Y Combinator-backed and Irish-founded start-up Solidroad has announced a $25m Series A round led by UK investment firm Hedosophia.
The San Francisco-headquartered start-up offers companies an AI-powered quality assurance and training platform that reviews customer interactions to locate improvement points. This data can also be repurposed to create training simulations.
“Companies handle hundreds of thousands of customer conversations every day, but most can’t tell how well those interactions are actually going. Metrics like response times or ticket volumes don’t capture the actual quality of the experience,” co-founder and CEO Mark Hughes told SiliconRepublic.com.
As AI takes on routine requests, escalated conversations that reach humans tend to be complex and emotionally charged, Hughes noted. This raises the bar needed for human agents, putting pressure on coaching.
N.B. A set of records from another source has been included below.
(** [fs.readFileSync(path)] *)
Definition readFileSync (path : string) : M R Bytes :=
  fun w =>
    match files w !! path with
    | Some data => (Ok data, w)
    | None => (Thrown, w)
    end.

(** [fs.unlinkSync(path)] *)
Definition unlinkSync (path : string) : M R unit :=
  fun w =>
    match files w !! path with
    | Some _ => (Ok tt, set_files w (delete path (files w)))
    | None => (Thrown, w)
    end.

End Client.

(** ** Dates *)

(** The host's time zone: the offset of local time from UTC, in milliseconds,
    at a UTC instant and at a local time value (ECMAScript's
    [LocalTZA(t, true)] and [LocalTZA(t, false)]). *)
Record TimeZone := {
  tza_utc : Z -> Z;
  tza_local : Z -> Z
}.

Definition fixed_zone (k : Z) : TimeZone :=
  {| tza_utc := fun _ => k; tza_local := fun _ => k |}.

(** [d.setHours(d.getHours() + 12)] on the time value [t] of [d]:
    [MakeDate(Day(l), MakeTime(HourFromTime(l) + 12, ...))] with
    [l = LocalTime(t)] is [l + 12 * msPerHour], which [UTC] maps back.
    Time values stay within the range that [TimeClip] accepts. *)
Definition setHours_plus12 (zone : TimeZone) (t : Z) : Z :=
  let l := t + tza_utc zone t in
  let date := l + 12 * msPerHour in
  date - tza_local zone date.

(** ** Requests and responses *)

Record File := {
  f_path : string;
  f_originalname : js_string;
  f_mimetype : js_string
}.

(** [req.body] is an object used as a map from field names to strings. *)
Record Request := {
  req_authorization : option js_string;
  req_body : gmap string js_string;
  req_file : option File
}.

Record FeedItem := {
  fi_id : Id;
  fi_caption : option js_string;
  fi_hashtags : option js_string;
  fi_location : option js_string;
  fi_created_at : Timestamp;
  fi_user_id : option Id;
  fi_username : option js_string;
  fi_profile_picture_url : option js_string;
  fi_hashtag_list : list js_string
}.

Record Pagination := {
  pg_page : Z;
  pg_limit : Z;
  pg_totalItems : Z;
  pg_totalPages : Z
}.

Record SnapView := {
  sv_id : Id;
  sv_imageUrl : ImageUrl;
  sv_caption : option js_string;
  sv_hashtags : option js_string;
  sv_hashtag_list : option (list js_string);
  sv_location : option js_string;
  sv_createdAt : Timestamp;
  sv_username : js_string;
  sv_profilePictureUrl : option js_string
}.

Inductive Response :=
| Created (snap : SnapDto)                          (* 201 *)
| UserCreated (id : Id) (username : js_string)      (* 201 *)
| LoggedIn (id : Id) (username : js_string)         (* 200 *)
| FeedOk (items : list FeedItem) (p : Pagination)   (* 200 *)
| SnapOk (snap : SnapView)                          (* 200 *)
| ImageOk (mime_type : js_string) (data : Bytes)    (* 200 *)
| BadRequest                                        (* 400 *)
| Unauthorized                                      (* 401 *)
| Forbidden                                         (* 403 *)
| NotFound                                          (* 404 *)
| ServerError.                                      (* 500 *)

(** [s.split(' ')]: a string separator cuts at every occurrence. *)
Fixpoint split_char_go (d : code_unit) (cur s : js_string) : list js_string :=
  match s with
  | [] => [rev cur]
  | c :: s' =>
      if (c =? d)%N then rev cur :: split_char_go d [] s'
      else split_char_go d (c :: cur) s'
  end.

(** [authHeader && authHeader.split(' ')[1]], and then [!token]: the token is
    there when it is a non-empty string. *)
Definition bearer_token (authHeader : option js_string) : option js_string :=
  match authHeader with
  | None => None
  | Some h =>
      match nth_error (split_char_go 32%N [] h) 1 with
      | Some (c :: t) => Some (c :: t)
      | _ => None
      end
  end.

(** ** POST /api/snaps *)

(** What the handler reads from its surroundings during one request. *)
Record UploadEnv := {
  app_now : Z;            (* [new Date()] on the application server *)
  zone : TimeZone;        (* the application server's time zone *)
  db_now : Timestamp;     (* [NOW()] in the transaction *)
  date_now : Z;           (* [Date.now()] in the virtual URL *)
  new_id : Id             (* [uuid_generate_v4()] *)
}.

Section Upload.

(** [jwt.verify(token, JWT_SECRET)]: the [id] of the payload, or an
    exception. *)
Variable jwt_verify : js_string -> option Id.
Variable faults : Faults.

(** The middleware [authenticateToken]: [None] stands for [next()]. *)
Definition authenticateToken (req : Request) : option Response :=
  match bearer_token (req_authorization req) with
  | None => Some Unauthorized
  | Some token =>
      match jwt_verify token with
      | None => Some Forbidden
      | Some _ => None
      end
  end.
“We provide an independent quality layer across every customer interaction, so companies can evaluate performance consistently against their own standards.”
The new funding, as well as a $6.5m seed round in June last year, will help the start-up expand its teams across Dublin and San Francisco.
“We’re really focused on scaling … to meet a clear shift in the market,” said Hughes. Solidroad currently employs 20. The next wave of hiring has begun and will continue “over the coming months”.
“As demand grows from enterprises looking for better visibility and control over both human and AI-led customer interactions, expanding our team is critical to meeting that need and continuing to raise the quality bar across the industry,” the CEO said.
In 2025, the then two-year-old start-up said it had around 50 customers, a number which has since grown a “ton”, according to the CEO. Solidroad works with the likes of Crypto.com, Ryanair and Oura.
“Across all of our customers, we typically see a 20pc increase in quality assurance coverage and 90pc reduction in manual review time,” Hughes said.
Hughes previously founded Gradguide, a coaching and mentorship network for college graduates, in 2019. The company raised $2m before being acquired in 2022. Co-founder Patrick Finlay previously co-founded Monaru, which helped product and marketing teams build in-app experiences.
Solidroad, founded by the two in 2023, joined the Y Combinator accelerator as part of its winter 2025 cohort. Finlay’s previous venture was a part of a previous edition of the accelerator.
Hughes said his biggest lesson take-away as a founder was “learning the difference between a product people find interesting and one they actually need”.
On his experience at Y Combinator, he said: “I also quickly learned how to differentiate between what will actually make an impact versus what’s just a trend.”